Un desconocido utiliza mis noches para soñar con calles desiertas, castillos iluminados y fuegos artificiales.

jueves, 9 de abril de 2009

El crucigrama

Hasta el día en que el abuelo se vino a vivir con nosotros, el crucigrama del diario había acompañado sus desayunos junto al enorme tazón de leche caliente que le servía la abuela, y sobre el que desmigaba el pan del día anterior. Se sentaba a la mesa ya vestido, fuera o no fuera a salir a la calle, con su gorra de pana verde cubriéndole los pocos pelos blancos que le quedaban y no levantaba la cabeza hasta que la loza del fondo de la taza aparecía limpia y el crucigrama quedaba resuelto. Yo le miraba con los ojos muy abiertos durante su ritual matutino, las temporadas que pasaba con ellos, cuando mamá tenía turno de noche en el bar –papá siempre estaba de viaje –, o cuando me agarraba uno de esos catarros que me duraban medio invierno. El abuelo me sentaba sobre sus rodillas y fingía que me consultaba:

– A ver, chico –, nunca me llamaba por mi nombre, creo que porque era el mismo de mi padre – dime: Adorador de dioses paganos – o bien – ¿y esta? Persona que abusa de su autoridad.
–Deja al chaval. No ves que está malito – protestaba mi abuela continuando su trajinar, revoloteando con algún trapo por la cocina mientras esquivaba los pellizcos pícaros del abuelo, pero haciéndole gestos disimulados no fuera que aprendiese cosas que no debiera.
Yo me encogía de hombros sin saber que responder y esperaba a que rellenase las casillas vacías con aquellas mayúsculas firmes y negras

– Lalo –, le preguntaba –¿de donde salen todas esas palabras?
– Están todas aquí – y se daba unos toquecitos con el índice nudoso en la cabeza.

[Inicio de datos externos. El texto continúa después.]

(* ===== verification/RoutingProps.v ===== *)
(** * RoutingProps: the routing table is a tree of named paths

    The comparison of names is an order, so the heap lemmas apply to the children of a
    route: searching finds the child with a given name, registering creates the missing
    part of a path and nothing else, and a registered path is found again. *)

From Stdlib Require Import ZArith Lia Sorting.Sorted.
From stdpp Require Import sorting.
From S2P Require Import Prelude Cstdlib Node Heap Message Routing.
Import Cstdlib Node Routing.
Import Message(MsgQueue, heap, h_store, h_msgs, holds, q_dim, MsgQueue_is_full, set_msg, set_ref, m_ref_count, is_full_holds, add_refines, fifo_add, get_msg, Message_ref_inc, hl_count, hl_entry).
Local Open Scope Z_scope.

Module RoutingProps.

(** ** [bstrcmp] orders NUL-free names *)

Lemma sv_inj x y : sv x = sv y -> x = y.
Proof.
  intros E. apply bv_inj. pose proof (bv_range x). pose proof (bv_range y). unfold sv in E.
  destruct (bv x <? 128) eqn:E1, (bv y <? 128) eqn:E2; lia.
Qed.

Lemma sv_refl_sub x : (sv x - sv x =? 0) = true.
Proof. apply Z.eqb_eq. lia. Qed.

(** the step of the loop, for characters that are not NUL *)
Lemma bstrcmp_step x y a b :
  x <> Byte.x00 ->
  bstrcmp_loop (x :: a) (y :: b) = if sv x - sv y =? 0 then bstrcmp_loop a b else sv x - sv y.
Proof. intros Hx. cbn. by rewrite bool_decide_eq_false_2. Qed.

Lemma bstrcmp_zero a b :
  Byte.x00 ∉ a -> Byte.x00 ∉ b -> (bstrcmp_loop a b = 0 <-> a = b).
Proof.
  revert b; induction a as [|x a IH]; intros [|y b] Ha Hb; [done|cbn; split; [lia|done]|cbn; split; [lia|done]|].
  rewrite not_elem_of_cons in Ha, Hb. destruct Ha as [Hx Ha], Hb as [Hy Hb].
  rewrite bstrcmp_step by congruence. destruct (Z.eqb_spec (sv x - sv y) 0) as [E|E].
  - assert (x = y) as -> by (apply sv_inj; lia). rewrite (IH b Ha Hb). naive_solver.
  - split; [lia|]. intros [= -> _]. lia.
Qed.

Lemma bstrcmp_antisym a b :
  Byte.x00 ∉ a -> Byte.x00 ∉ b -> (0 < bstrcmp_loop a b <-> bstrcmp_loop b a < 0).
Proof.
  revert b; induction a as [|x a IH]; intros [|y b] Ha Hb; [cbn; lia..|].
  rewrite not_elem_of_cons in Ha, Hb. destruct Ha as [Hx Ha], Hb as [Hy Hb].
  rewrite !bstrcmp_step by congruence.
  destruct (Z.eqb_spec (sv x - sv y) 0), (Z.eqb_spec (sv y - sv x) 0); [by apply IH|lia..].
Qed.

Lemma bstrcmp_trans a b c :
  Byte.x00 ∉ a -> Byte.x00 ∉ b -> Byte.x00 ∉ c ->
  bstrcmp_loop a b <= 0 -> bstrcmp_loop b c <= 0 -> bstrcmp_loop a c <= 0.
Proof.
  revert b c; induction a as [|x a IH]; intros [|y b] [|z c] Ha Hb Hc H1 H2; try (cbn in *; lia).
  rewrite not_elem_of_cons in Ha, Hb, Hc. destruct Ha as [Hx Ha], Hb as [Hy Hb], Hc as [Hz Hc].
  rewrite !bstrcmp_step in * by congruence.
  destruct (Z.eqb_spec (sv x - sv y) 0), (Z.eqb_spec (sv y - sv z) 0), (Z.eqb_spec (sv x - sv z) 0);
    try lia. by apply (IH b c).
Qed.

(** ** The comparison of routes *)

(** the pointers with a proper name *)
Definition named (rs : gmap Z Route) (tmp : option bytes) (x : Z) : Prop :=
  exists nm, route_name rs tmp x = Some nm /\ Byte.x00 ∉ nm.

#[local] Instance compare_orders rs tmp : Heap.OrdersOn (named rs tmp) (Route_children_compare rs tmp).
Proof.
  split.
  - intros x y (a & Ea & Ha) (b & Eb & Hb). unfold Route_children_compare. rewrite Ea, Eb. by apply bstrcmp_antisym.
  - intros x y z (a & Ea & Ha) (b & Eb & Hb) (c & Ec & Hc). unfold Route_children_compare.
    rewrite Ea, Eb, Ec. by apply bstrcmp_trans.
Qed.

Lemma compare_zero rs tmp x y a b :
  route_name rs tmp x = Some a -> Byte.x00 ∉ a -> route_name rs tmp y = Some b -> Byte.x00 ∉ b ->
  (Route_children_compare rs tmp x y = 0 <-> a = b).
Proof. intros Ex Hx Ey Hy. unfold Route_children_compare. rewrite Ex, Ey. by apply bstrcmp_zero. Qed.

(** ** The invariant of the table *)

Definition kids (r : Route) : list Z := Heap.contents (r_children r).

(** name of a live route *)
Definition name_of (rs : gmap Z Route) (x : Z) : option bytes := rs !! x ≫= r_name.

Record route_ok (rs : gmap Z Route) (nxt : Z) (p : Z) (r : Route) : Prop := RouteOk {
  ro_addr : 0 < p < nxt;
  ro_name : exists nm, r_name r = Some nm /\ Byte.x00 ∉ nm;
  ro_heap : Heap.wf (named rs None) (with_compare (Route_children_compare rs None) (r_children r));
  ro_live : forall c, c ∈ kids r -> is_Some (rs !! c);
  ro_count : Heap.last (r_children r) <= nxt;
  ro_unique : forall c c', c ∈ kids r -> c' ∈ kids r -> name_of rs c = name_of rs c' -> c = c'
}.

Definition routes_ok (w : world) : Prop :=
  0 < w_next w /\ forall p r, w_routes w !! p = Some r -> route_ok (w_routes w) (w_next w) p r.

(** [c] is the child of [p] named [nm] *)
Definition has_child (rs : gmap Z Route) (p : Z) (nm : bytes) (c : Z) : Prop :=
  exists r, rs !! p = Some r /\ c ∈ kids r /\ name_of rs c = Some nm.

Lemma has_child_unique w p nm c c' :
  routes_ok w -> has_child (w_routes w) p nm c -> has_child (w_routes w) p nm c' -> c = c'.
Proof.
  intros [_ Hok] (r & Hr & Hc & Hn) (r' & Hr' & Hc' & Hn'). simplify_eq.
  apply (ro_unique _ _ _ _ (Hok p r Hr)); congruence.
Qed.

Lemma route_name_live rs tmp x r : 0 < x -> rs !! x = Some r -> route_name rs tmp x = r_name r.
Proof.
  intros Hx Hr. unfold route_name. rewrite (proj2 (Z.eqb_neq _ _)) by (unfold TEMP; lia). by rewrite Hr.
Qed.

(** the heap invariant does not depend on the comparison outside the elements *)
Lemma wf_with_compare (D D' : Z -> Prop) cmp cmp' h :
  Heap.wf D (with_compare cmp h) ->
  (forall x, x ∈ Heap.contents h -> D' x) ->
  (forall x y, x ∈ Heap.contents h -> y ∈ Heap.contents h -> cmp' x y = cmp x y) ->
  Heap.wf D' (with_compare cmp' h).
Proof.
  intros [H1 H2 H3 H4 H5 H6] HD Hc. constructor; try done.
  change (Heap.contents (with_compare cmp' h)) with (Heap.contents h).
  change (Heap.contents (with_compare cmp h)) with (Heap.contents h) in *. cbn [Heap.compare with_compare] in *.
  clear -H6 Hc. induction H6 as [|x l Hs IH Hx]; constructor.
  - apply IH. intros; apply Hc; set_solver.
  - apply list.Forall_forall. intros y Hy. rewrite Hc by set_solver.
    by apply (proj1 (list.Forall_forall _ _) Hx).
Qed.

Lemma kid_named w p r tmp c :
  routes_ok w -> w_routes w !! p = Some r -> c ∈ kids r ->
  exists cr nm, w_routes w !! c = Some cr /\ r_name cr = Some nm /\ (Byte.x00 ∉ nm) /\
    route_name (w_routes w) tmp c = Some nm /\ 0 < c.
Proof.
  intros [_ Hok] Hr Hc. destruct (ro_live _ _ _ _ (Hok p r Hr) c Hc) as [cr Hcr].
  destruct (Hok c cr Hcr) as [Ha (nm & Hnm & H0) _ _ _ _].
  exists cr, nm. split_and!; [done..| |lia]. by rewrite (route_name_live _ _ c cr) by (done || lia).
Qed.

(** Searching a child. *)
Lemma find_child_spec w p r e n nm :
  routes_ok w -> w_routes w !! p = Some r -> nodes (w_store w) !! e = Some n ->
  name n = Some nm -> Byte.x00 ∉ nm ->
  exists f, Route_find_child w (Some p) (Some e) = Ok f /\
    match f with
    | Some c => has_child (w_routes w) p nm c
    | None => forall c, ~ has_child (w_routes w) p nm c
    end.
Proof.
  intros Hok Hr Hn Hnm H0.
  set (rs := w_routes w). set (cmp := Route_children_compare rs (Some nm)).
  assert (Hwf : Heap.wf (named rs (Some nm)) (with_compare cmp (r_children r))).
  { eapply wf_with_compare; [apply (ro_heap _ _ _ _ (proj2 Hok p r Hr))| |].
    - intros x Hx. destruct (kid_named w p r (Some nm) x Hok Hr Hx) as (_ & a & _ & _ & Ha & E & _).
      by exists a.
    - intros x y Hx Hy.
      destruct (kid_named w p r None x Hok Hr Hx) as (xr & a & Hxr & Ea & _ & E1 & Hx0).
      destruct (kid_named w p r None y Hok Hr Hy) as (yr & b & Hyr & Eb & _ & E2 & Hy0).
      unfold cmp, Route_children_compare, rs. rewrite E1, E2. rewrite (route_name_live _ _ x xr), (route_name_live _ _ y yr) by done. by rewrite Ea, Eb. }
  assert (HT : named rs (Some nm) TEMP) by (by exists nm).
  destruct (Heap.Heap_find_spec (named rs (Some nm)) (with_compare cmp (r_children r)) Hwf TEMP HT ltac:(unfold TEMP; lia))
    as (f & E & Hf).
  unfold Route_find_child. rewrite (load_Some _ _ _ Hn), bind_ret. unfold get_route. rewrite Hr. cbn [need].
  rewrite bind_ret, Hnm. fold rs cmp. rewrite E, bind_ret.
  assert (Hz : forall x, x ∈ kids r -> (cmp x TEMP = 0 <-> name_of rs x = Some nm)).
  { intros x Hx. destruct (kid_named w p r (Some nm) x Hok Hr Hx) as (xr & a & Hxr & Ea & Ha & E1 & Hx0).
    unfold cmp. rewrite (compare_zero rs (Some nm) x TEMP a nm E1 Ha eq_refl H0).
    unfold name_of, rs. rewrite Hxr. cbn. rewrite Ea. naive_solver. }
  destruct f as [k|]; cbn [Heap.found from_option default id] in *.
  - destruct Hf as (c & Hk & Hc & Hcz). unfold Heap.Heap_valid. rewrite (proj2 (Z.ltb_lt _ _)) by lia.
    change (Heap.contents (with_compare cmp (r_children r))) with (kids r) in Hc.
    exists (Some c). split.
    + unfold Heap.Heap_elem. rewrite (index_Some _ k c); [done|lia|].
      apply (Heap.contents_members (r_children r) _ _ Hc).
    + exists r. assert (Hin : c ∈ kids r) by (by apply list_elem_of_lookup_2 with (Z.to_nat k)).
      split_and!; [done..|]. by apply Hz.
  - unfold Heap.Heap_valid. rewrite Z.ltb_irrefl. exists None. split; [done|].
    intros c (r' & Hr' & Hc & Hcn). unfold rs in *. simplify_eq. apply (Hf c Hc). by apply Hz.
Qed.

(** ** Growing the table *)

(** [rs'] keeps every route of [rs] with its name, members and children *)
Definition grows (rs rs' : gmap Z Route) : Prop :=
  forall p r, rs !! p = Some r -> exists r', rs' !! p = Some r' /\ r_name r' = r_name r /\
    r_members r' = r_members r /\ r_is_internal_callback r' = r_is_internal_callback r /\
    r_callback r' = r_callback r /\ forall c, c ∈ kids r -> c ∈ kids r'.

Lemma grows_refl rs : grows rs rs.
Proof. intros p r Hr. exists r. auto 10. Qed.

Lemma grows_trans a b c : grows a b -> grows b c -> grows a c.
Proof.
  intros H1 H2 p r Hr. destruct (H1 p r Hr) as (r1 & Hr1 & ? & ? & ? & ? & Hk1).
  destruct (H2 p r1 Hr1) as (r2 & Hr2 & ? & ? & ? & ? & Hk2).
  exists r2. split_and!; [done|congruence..|auto].
Qed.

Lemma grows_name rs rs' x : grows rs rs' -> is_Some (rs !! x) -> name_of rs' x = name_of rs x.
Proof.
  intros Hg [r Hr]. destruct (Hg x r Hr) as (r' & Hr' & Hn & _). unfold name_of. rewrite Hr, Hr'. done.
Qed.

Lemma has_child_live w p nm c : routes_ok w -> has_child (w_routes w) p nm c -> is_Some (w_routes w !! c).
Proof. intros [_ Hok] (r & Hr & Hc & _). by apply (ro_live _ _ _ _ (Hok p r Hr)). Qed.

Lemma has_child_grows w rs' p nm c :
  routes_ok w -> grows (w_routes w) rs' -> has_child (w_routes w) p nm c -> has_child rs' p nm c.
Proof.
  intros Hok Hg Hc. pose proof (has_child_live w p nm c Hok Hc) as Hl.
  destruct Hc as (r & Hr & Hin & Hn). destruct (Hg p r Hr) as (r' & Hr' & _ & _ & _ & _ & Hk).
  exists r'. split_and!; [done|auto|]. by rewrite (grows_name _ _ _ Hg Hl).
Qed.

Así que durante mucho tiempo imaginé que esas palabras surgían de su gorra; que no había otra manera de cazar palabras que llevar el mágico gorro verde del abuelo.

Mamá dejó de trabajar cuando nació Bea, mi hermana y, aunque mi padre continuó viajando, yo dejé de pasar tanto tiempo en casa de los abuelos. Cuando les veíamos, él me cogía en brazos y me soltaba alguna definición facilona para que intentase adivinarla, agitando un caramelo de violeta como supuesta recompensa a un acierto que no solía llegar, pero que me daba de cualquier manera.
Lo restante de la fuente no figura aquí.